Task to complete. Of the material below, the lines to be retyped are those from the line containing "Fixpoint push_last (out" through the line containing "if (length ops", inclusive; reproduce them exactly.

[Opening Material provided section]

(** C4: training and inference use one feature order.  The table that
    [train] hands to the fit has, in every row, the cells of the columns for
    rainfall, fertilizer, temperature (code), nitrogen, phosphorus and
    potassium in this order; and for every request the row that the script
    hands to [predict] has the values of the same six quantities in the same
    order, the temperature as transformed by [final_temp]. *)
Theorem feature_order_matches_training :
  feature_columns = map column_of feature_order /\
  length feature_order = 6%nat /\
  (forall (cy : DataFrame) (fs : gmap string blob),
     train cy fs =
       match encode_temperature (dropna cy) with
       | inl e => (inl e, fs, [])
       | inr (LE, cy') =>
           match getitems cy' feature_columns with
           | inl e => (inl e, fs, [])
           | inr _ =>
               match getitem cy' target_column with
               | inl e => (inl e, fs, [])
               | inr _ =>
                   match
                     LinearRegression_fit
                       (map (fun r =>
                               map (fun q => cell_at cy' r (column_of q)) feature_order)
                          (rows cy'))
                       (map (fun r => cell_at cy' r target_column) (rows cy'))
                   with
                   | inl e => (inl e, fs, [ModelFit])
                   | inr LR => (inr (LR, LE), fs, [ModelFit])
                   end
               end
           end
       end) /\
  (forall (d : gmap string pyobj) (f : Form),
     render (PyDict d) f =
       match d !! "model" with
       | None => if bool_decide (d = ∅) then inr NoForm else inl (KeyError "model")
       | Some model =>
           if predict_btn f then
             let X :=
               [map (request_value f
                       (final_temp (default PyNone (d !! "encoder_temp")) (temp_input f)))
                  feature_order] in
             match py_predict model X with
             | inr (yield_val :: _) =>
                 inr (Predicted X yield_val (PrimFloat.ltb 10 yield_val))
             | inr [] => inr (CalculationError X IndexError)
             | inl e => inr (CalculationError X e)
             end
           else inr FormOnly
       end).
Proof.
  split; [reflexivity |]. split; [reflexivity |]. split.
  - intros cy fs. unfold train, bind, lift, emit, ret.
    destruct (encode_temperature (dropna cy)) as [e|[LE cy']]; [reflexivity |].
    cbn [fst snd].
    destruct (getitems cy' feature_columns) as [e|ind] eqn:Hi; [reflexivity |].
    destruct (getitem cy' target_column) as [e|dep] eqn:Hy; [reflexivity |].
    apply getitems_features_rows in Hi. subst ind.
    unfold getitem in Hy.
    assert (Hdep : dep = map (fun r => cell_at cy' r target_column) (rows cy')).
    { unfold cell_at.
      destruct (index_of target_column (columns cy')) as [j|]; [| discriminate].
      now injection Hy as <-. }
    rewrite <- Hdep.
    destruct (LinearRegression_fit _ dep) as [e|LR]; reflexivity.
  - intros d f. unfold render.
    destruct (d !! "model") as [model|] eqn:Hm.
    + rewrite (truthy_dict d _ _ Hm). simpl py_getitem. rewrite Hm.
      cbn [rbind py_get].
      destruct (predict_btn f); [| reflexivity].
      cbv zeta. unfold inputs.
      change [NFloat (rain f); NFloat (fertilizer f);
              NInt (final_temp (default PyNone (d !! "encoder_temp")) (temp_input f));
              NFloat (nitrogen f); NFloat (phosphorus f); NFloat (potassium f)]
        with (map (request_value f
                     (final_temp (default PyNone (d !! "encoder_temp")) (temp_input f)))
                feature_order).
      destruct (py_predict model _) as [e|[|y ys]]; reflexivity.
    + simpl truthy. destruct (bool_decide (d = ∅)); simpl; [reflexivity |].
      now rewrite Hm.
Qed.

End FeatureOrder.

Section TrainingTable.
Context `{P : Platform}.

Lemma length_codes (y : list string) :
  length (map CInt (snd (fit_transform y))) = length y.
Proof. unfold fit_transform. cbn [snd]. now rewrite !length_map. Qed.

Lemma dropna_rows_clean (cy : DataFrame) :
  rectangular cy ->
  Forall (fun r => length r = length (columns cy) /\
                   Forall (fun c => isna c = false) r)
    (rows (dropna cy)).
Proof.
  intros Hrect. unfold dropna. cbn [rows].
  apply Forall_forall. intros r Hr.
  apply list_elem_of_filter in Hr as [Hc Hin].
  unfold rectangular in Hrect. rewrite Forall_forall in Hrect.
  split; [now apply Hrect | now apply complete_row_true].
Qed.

[Closing Material provided section]
[Opening Material provided section]

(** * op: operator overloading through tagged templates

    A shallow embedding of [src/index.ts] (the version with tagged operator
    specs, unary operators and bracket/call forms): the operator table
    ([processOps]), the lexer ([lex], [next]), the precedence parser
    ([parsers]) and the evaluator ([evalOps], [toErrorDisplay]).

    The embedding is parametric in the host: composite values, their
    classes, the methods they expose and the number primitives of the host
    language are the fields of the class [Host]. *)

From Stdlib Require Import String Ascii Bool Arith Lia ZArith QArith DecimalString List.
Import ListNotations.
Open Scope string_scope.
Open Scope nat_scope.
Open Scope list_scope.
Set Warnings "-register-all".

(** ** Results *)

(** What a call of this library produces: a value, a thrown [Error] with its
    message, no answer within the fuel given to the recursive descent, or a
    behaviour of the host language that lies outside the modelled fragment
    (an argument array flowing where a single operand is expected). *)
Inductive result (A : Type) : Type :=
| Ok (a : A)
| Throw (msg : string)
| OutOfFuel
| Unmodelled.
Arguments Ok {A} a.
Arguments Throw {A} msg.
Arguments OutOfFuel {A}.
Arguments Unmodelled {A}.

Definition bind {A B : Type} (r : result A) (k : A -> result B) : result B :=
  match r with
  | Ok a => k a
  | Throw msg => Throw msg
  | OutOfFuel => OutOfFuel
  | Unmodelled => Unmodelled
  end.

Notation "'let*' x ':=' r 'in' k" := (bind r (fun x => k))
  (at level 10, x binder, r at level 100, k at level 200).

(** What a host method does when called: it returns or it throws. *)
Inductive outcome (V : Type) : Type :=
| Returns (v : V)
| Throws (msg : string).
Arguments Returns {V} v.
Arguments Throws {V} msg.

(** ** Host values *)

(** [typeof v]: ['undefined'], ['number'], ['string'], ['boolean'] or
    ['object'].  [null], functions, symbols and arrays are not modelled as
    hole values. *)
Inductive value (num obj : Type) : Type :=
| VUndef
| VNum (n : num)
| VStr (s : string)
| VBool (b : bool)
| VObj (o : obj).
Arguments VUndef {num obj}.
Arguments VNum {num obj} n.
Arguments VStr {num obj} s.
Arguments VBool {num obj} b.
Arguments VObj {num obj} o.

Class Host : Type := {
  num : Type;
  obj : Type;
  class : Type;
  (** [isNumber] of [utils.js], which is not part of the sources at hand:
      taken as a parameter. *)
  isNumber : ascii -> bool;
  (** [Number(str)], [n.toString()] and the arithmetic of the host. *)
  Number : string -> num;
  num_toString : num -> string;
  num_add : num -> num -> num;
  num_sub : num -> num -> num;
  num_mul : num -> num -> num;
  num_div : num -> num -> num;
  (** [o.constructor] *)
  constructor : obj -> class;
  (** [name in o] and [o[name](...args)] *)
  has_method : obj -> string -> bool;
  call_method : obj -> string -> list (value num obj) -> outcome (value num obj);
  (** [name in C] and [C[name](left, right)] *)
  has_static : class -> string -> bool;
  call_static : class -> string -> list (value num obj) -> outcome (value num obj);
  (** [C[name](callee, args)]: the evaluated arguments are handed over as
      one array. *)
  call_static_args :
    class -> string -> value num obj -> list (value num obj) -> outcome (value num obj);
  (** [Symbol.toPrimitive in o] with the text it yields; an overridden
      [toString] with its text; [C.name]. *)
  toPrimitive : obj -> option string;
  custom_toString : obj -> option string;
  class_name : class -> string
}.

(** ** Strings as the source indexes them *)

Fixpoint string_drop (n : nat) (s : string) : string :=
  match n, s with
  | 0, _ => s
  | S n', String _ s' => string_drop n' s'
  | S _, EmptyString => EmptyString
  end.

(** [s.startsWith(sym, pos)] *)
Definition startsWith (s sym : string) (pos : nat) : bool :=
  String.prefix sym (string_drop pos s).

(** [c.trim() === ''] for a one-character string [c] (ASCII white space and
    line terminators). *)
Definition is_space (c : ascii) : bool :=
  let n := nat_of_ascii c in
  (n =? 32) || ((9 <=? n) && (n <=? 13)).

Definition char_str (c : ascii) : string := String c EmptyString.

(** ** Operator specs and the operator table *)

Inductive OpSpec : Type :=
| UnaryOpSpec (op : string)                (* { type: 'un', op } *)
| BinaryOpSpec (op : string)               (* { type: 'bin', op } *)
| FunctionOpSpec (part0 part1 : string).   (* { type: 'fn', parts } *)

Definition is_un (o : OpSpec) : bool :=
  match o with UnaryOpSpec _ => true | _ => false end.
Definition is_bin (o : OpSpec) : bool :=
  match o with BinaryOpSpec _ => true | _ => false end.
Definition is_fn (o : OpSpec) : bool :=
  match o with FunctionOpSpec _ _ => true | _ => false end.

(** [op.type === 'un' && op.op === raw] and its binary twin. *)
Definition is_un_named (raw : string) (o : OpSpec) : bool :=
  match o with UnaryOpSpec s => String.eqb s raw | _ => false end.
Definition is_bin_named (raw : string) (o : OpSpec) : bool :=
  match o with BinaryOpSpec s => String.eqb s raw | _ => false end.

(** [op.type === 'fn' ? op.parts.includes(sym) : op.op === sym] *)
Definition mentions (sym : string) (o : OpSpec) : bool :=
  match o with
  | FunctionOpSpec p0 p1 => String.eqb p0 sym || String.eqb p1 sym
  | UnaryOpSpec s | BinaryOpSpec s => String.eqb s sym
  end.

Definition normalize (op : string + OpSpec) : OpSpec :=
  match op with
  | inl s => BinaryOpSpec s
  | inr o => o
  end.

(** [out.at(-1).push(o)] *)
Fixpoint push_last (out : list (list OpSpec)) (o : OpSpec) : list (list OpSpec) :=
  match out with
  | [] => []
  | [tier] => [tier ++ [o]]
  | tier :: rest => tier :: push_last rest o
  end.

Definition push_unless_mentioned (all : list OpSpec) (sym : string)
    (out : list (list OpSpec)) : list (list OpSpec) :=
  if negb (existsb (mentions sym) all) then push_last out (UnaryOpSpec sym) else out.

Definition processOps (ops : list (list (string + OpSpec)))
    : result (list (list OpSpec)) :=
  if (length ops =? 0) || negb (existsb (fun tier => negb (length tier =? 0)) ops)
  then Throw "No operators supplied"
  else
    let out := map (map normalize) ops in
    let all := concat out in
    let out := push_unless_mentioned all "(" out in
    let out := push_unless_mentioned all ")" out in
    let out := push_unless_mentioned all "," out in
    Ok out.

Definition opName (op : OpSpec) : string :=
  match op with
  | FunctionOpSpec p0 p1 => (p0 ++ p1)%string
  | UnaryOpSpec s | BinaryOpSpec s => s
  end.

[Closing Material provided section]

Reply.
Fixpoint push_last (out : list (list OpSpec)) (o : OpSpec) : list (list OpSpec) :=
  match out with
  | [] => []
  | [tier] => [tier ++ [o]]
  | tier :: rest => tier :: push_last rest o
  end.

Definition push_unless_mentioned (all : list OpSpec) (sym : string)
    (out : list (list OpSpec)) : list (list OpSpec) :=
  if negb (existsb (mentions sym) all) then push_last out (UnaryOpSpec sym) else out.

Definition processOps (ops : list (list (string + OpSpec)))
    : result (list (list OpSpec)) :=
  if (length ops =? 0) || negb (existsb (fun tier => negb (length tier =? 0)) ops)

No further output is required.